***** Given records *****

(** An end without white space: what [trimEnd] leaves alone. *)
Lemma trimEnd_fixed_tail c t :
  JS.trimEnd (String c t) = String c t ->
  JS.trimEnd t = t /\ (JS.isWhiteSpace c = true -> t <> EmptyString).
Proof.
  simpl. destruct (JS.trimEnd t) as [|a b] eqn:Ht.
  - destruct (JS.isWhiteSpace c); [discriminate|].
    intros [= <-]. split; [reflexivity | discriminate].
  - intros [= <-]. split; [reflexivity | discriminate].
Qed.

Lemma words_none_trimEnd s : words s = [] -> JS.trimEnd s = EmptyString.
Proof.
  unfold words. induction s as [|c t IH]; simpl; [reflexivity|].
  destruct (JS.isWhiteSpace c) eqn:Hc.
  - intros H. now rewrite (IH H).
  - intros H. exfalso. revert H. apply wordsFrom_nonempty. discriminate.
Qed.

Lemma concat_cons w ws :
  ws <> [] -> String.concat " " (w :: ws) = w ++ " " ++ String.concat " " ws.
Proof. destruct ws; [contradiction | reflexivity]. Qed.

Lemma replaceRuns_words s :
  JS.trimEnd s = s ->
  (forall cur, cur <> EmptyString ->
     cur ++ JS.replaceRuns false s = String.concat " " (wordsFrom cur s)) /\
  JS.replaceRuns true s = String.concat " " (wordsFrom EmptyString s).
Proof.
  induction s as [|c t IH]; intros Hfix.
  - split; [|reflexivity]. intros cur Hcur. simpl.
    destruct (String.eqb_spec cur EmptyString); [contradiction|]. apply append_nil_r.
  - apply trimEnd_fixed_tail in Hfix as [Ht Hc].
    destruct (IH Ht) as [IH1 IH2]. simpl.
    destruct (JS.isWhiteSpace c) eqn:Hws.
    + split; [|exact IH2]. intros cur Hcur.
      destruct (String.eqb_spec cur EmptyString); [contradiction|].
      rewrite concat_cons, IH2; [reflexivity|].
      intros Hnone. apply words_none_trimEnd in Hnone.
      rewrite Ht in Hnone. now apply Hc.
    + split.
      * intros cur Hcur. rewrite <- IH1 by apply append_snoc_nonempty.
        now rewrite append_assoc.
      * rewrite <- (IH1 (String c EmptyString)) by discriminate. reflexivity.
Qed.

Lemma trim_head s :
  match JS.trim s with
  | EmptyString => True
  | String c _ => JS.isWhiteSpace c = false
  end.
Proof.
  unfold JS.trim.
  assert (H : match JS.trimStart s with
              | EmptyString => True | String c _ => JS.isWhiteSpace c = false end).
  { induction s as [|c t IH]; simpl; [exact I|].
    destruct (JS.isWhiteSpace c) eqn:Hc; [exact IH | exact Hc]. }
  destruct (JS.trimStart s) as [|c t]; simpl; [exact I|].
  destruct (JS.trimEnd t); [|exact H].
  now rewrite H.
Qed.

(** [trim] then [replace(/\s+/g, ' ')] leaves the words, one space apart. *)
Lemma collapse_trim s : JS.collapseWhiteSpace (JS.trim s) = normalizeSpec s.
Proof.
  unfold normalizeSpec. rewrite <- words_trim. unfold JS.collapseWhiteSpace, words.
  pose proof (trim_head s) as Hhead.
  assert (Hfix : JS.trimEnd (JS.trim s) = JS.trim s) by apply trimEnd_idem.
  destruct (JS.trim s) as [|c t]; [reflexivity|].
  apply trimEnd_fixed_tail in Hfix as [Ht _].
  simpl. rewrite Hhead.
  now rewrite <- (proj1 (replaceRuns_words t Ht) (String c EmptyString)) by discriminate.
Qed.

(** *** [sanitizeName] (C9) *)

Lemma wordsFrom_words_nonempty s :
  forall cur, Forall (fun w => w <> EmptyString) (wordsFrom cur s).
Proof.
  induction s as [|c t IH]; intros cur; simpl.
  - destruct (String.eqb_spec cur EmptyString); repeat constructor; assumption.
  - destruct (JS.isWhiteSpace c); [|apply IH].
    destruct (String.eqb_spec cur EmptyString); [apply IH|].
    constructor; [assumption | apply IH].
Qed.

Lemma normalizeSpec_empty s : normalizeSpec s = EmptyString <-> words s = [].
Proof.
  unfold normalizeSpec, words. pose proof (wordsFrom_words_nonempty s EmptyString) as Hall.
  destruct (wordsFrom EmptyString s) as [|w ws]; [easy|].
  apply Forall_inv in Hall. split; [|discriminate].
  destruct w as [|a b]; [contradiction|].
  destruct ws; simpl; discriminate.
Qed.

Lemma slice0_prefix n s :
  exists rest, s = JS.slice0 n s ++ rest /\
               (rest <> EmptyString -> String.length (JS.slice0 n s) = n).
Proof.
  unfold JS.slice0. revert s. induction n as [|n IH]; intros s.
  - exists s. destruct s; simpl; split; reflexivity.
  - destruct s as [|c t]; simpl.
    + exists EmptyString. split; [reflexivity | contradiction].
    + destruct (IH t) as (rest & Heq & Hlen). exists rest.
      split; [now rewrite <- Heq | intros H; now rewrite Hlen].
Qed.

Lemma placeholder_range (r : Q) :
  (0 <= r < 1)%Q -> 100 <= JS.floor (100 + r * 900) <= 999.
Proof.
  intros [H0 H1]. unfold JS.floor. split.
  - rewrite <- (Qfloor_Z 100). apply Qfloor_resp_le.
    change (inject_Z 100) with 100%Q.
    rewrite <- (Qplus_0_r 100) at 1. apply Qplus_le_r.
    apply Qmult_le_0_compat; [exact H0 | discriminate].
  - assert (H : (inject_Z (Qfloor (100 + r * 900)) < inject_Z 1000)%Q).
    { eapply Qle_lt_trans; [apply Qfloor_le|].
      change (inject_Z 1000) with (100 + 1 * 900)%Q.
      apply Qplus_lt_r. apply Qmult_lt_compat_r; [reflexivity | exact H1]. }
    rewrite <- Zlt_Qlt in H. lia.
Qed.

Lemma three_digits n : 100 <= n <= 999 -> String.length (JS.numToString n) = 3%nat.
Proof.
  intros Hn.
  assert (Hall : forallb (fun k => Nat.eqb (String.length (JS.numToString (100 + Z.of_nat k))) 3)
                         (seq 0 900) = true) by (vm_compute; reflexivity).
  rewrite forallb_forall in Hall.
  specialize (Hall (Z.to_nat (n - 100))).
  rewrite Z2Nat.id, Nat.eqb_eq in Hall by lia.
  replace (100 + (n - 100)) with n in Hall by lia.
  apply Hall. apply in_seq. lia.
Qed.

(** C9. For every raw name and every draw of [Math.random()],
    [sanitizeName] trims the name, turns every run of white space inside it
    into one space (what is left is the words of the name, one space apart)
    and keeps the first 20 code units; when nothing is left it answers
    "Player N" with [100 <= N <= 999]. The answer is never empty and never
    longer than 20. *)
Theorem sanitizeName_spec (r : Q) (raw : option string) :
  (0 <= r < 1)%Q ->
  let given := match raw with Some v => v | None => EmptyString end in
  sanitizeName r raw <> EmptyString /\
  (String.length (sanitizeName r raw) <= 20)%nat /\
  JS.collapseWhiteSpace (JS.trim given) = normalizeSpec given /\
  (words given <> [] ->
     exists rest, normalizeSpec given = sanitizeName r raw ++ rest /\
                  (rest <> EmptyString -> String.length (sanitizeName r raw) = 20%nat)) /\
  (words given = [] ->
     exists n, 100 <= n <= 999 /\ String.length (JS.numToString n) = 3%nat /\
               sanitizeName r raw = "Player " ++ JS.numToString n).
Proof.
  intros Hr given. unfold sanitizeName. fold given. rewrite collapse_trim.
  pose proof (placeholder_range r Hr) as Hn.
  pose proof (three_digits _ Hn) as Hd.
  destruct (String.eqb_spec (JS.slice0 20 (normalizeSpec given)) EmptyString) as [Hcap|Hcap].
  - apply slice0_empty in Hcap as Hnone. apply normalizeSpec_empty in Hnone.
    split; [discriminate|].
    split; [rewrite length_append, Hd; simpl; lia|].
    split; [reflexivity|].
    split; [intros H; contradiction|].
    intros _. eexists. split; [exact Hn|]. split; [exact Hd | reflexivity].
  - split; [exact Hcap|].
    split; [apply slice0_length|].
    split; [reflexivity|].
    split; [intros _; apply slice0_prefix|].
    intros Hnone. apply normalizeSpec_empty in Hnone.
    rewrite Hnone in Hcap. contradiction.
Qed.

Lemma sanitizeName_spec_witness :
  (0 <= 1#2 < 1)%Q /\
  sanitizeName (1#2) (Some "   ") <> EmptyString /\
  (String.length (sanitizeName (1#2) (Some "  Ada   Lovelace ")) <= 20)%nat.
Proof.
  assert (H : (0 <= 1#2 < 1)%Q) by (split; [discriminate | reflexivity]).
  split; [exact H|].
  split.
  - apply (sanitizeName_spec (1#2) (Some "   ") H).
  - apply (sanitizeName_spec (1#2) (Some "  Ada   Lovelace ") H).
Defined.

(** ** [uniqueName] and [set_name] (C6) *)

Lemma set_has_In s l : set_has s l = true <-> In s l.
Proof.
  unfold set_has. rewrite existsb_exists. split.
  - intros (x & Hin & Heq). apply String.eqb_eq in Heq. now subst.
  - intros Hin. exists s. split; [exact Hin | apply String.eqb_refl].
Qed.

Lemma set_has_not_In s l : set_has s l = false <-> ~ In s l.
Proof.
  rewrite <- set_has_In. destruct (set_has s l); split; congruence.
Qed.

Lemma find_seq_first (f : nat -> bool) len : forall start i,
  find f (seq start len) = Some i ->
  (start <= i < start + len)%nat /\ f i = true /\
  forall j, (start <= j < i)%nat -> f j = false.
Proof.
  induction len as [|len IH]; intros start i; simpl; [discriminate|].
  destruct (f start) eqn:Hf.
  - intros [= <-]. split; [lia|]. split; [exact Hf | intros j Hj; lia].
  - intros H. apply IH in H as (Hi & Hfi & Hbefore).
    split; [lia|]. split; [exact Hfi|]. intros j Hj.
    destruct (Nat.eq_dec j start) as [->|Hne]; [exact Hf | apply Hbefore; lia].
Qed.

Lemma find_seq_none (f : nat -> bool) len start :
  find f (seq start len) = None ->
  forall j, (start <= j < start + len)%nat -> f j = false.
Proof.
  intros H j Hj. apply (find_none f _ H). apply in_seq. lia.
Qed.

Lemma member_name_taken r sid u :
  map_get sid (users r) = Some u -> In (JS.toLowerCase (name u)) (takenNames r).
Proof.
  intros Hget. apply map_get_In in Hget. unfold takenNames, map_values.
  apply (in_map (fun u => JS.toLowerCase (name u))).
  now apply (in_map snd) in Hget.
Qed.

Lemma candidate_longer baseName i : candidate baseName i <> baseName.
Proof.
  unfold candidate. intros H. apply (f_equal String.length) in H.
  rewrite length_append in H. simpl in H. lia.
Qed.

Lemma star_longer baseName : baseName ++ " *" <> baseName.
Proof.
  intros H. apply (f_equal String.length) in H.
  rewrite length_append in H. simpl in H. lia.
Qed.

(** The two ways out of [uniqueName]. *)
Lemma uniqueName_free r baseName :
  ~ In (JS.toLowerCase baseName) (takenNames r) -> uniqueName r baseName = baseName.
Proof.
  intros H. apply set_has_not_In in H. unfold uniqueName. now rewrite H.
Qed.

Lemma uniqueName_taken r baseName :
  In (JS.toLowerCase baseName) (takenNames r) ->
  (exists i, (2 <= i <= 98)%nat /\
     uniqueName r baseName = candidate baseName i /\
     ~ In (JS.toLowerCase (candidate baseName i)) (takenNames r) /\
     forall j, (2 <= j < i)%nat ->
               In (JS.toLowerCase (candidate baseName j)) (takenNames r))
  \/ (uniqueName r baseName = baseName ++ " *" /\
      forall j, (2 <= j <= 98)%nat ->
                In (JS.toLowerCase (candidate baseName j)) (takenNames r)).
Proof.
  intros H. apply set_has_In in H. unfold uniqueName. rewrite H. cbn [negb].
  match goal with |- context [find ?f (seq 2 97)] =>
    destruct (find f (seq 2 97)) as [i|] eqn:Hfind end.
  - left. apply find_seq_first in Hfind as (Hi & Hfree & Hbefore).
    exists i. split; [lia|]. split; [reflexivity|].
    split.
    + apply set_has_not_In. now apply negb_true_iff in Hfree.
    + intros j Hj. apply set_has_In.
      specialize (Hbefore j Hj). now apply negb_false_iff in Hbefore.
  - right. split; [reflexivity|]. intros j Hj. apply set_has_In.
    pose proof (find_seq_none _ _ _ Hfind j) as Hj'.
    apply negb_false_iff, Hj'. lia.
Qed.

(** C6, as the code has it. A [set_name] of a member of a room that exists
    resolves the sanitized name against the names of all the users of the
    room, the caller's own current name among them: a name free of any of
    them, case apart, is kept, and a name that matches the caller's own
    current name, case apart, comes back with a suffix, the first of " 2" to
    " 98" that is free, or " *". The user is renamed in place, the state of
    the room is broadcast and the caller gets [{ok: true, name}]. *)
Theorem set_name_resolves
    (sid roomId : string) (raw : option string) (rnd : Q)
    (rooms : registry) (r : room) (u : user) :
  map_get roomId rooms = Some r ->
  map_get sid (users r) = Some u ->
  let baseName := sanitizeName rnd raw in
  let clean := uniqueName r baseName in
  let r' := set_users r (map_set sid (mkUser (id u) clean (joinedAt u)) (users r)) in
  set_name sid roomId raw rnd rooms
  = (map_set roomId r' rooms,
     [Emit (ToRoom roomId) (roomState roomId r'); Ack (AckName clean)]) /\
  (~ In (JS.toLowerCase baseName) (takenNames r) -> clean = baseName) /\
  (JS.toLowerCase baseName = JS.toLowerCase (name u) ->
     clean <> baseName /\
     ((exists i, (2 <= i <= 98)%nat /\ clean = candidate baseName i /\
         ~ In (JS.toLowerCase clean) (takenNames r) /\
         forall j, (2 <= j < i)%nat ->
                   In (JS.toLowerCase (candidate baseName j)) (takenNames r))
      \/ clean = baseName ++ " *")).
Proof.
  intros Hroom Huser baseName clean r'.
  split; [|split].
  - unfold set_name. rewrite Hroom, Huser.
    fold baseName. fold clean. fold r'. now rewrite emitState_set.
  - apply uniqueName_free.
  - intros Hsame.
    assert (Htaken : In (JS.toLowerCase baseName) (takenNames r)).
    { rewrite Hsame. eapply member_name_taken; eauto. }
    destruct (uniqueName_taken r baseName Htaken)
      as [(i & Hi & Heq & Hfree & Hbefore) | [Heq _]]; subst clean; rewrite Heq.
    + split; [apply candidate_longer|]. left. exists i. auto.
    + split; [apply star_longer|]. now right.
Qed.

*****
***** Given records *****

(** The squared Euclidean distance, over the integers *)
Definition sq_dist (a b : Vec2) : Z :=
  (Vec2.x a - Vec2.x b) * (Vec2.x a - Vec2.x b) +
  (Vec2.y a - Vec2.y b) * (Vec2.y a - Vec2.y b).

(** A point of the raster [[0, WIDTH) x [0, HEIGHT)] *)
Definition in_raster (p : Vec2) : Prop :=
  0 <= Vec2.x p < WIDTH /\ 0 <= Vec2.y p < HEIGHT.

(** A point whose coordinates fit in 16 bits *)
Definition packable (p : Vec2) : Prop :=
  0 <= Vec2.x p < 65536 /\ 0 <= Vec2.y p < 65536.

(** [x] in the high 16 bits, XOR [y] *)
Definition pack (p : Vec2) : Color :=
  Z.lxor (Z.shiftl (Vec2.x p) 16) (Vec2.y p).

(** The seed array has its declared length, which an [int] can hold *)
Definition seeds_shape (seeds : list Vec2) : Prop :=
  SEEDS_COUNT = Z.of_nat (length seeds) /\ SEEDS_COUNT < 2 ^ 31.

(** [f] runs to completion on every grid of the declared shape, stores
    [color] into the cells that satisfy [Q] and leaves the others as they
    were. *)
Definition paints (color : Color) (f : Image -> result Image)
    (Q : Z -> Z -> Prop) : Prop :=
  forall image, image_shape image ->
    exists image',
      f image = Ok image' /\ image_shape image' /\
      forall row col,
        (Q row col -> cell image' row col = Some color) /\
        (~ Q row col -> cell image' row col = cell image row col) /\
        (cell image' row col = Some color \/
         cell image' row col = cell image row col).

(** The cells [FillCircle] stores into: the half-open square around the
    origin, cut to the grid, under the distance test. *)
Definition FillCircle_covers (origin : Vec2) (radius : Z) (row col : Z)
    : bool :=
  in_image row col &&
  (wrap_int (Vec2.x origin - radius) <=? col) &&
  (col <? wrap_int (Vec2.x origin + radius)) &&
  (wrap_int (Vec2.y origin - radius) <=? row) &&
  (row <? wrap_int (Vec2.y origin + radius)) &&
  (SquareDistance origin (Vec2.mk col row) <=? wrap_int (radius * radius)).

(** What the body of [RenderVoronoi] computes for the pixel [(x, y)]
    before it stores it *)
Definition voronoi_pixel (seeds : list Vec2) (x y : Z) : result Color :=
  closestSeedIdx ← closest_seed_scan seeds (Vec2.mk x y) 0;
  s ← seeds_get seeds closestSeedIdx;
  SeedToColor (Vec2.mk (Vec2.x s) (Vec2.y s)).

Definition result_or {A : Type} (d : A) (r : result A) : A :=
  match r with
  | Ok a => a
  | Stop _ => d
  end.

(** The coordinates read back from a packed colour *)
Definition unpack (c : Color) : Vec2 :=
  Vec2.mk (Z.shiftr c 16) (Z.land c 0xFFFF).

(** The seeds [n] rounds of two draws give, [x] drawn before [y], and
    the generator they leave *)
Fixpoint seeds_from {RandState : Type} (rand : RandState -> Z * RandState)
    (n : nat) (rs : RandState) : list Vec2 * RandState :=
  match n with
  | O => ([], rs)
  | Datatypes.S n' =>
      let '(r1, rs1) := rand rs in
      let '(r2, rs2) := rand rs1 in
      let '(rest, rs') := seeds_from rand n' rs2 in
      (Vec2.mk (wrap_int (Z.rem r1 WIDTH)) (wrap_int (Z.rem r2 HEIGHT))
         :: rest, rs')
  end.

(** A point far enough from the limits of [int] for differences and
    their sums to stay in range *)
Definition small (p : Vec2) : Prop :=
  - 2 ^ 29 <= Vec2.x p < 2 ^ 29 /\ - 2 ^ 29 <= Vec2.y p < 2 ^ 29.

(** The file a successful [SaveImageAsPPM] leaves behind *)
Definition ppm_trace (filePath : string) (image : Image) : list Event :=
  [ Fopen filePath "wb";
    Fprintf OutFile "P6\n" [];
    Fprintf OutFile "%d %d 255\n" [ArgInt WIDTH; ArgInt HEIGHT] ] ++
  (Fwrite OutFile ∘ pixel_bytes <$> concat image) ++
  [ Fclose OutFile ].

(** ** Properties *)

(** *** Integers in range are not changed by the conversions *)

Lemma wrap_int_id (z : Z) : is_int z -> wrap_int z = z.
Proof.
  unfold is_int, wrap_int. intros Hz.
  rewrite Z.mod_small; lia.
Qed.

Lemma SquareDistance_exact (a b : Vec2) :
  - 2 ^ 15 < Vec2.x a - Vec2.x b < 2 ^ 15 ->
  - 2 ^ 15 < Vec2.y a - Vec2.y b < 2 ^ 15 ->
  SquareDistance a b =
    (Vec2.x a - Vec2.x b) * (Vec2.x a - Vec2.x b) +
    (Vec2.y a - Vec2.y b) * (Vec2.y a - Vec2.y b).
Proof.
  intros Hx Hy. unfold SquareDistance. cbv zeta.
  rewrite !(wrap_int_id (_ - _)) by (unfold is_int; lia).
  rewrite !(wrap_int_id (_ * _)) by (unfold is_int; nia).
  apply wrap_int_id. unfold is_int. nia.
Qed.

*****

Pull every line containing the word "grid" out of the listing.

# Completed task:
(** [f] runs to completion on every grid of the declared shape, stores
    origin, cut to the grid, under the distance test. *)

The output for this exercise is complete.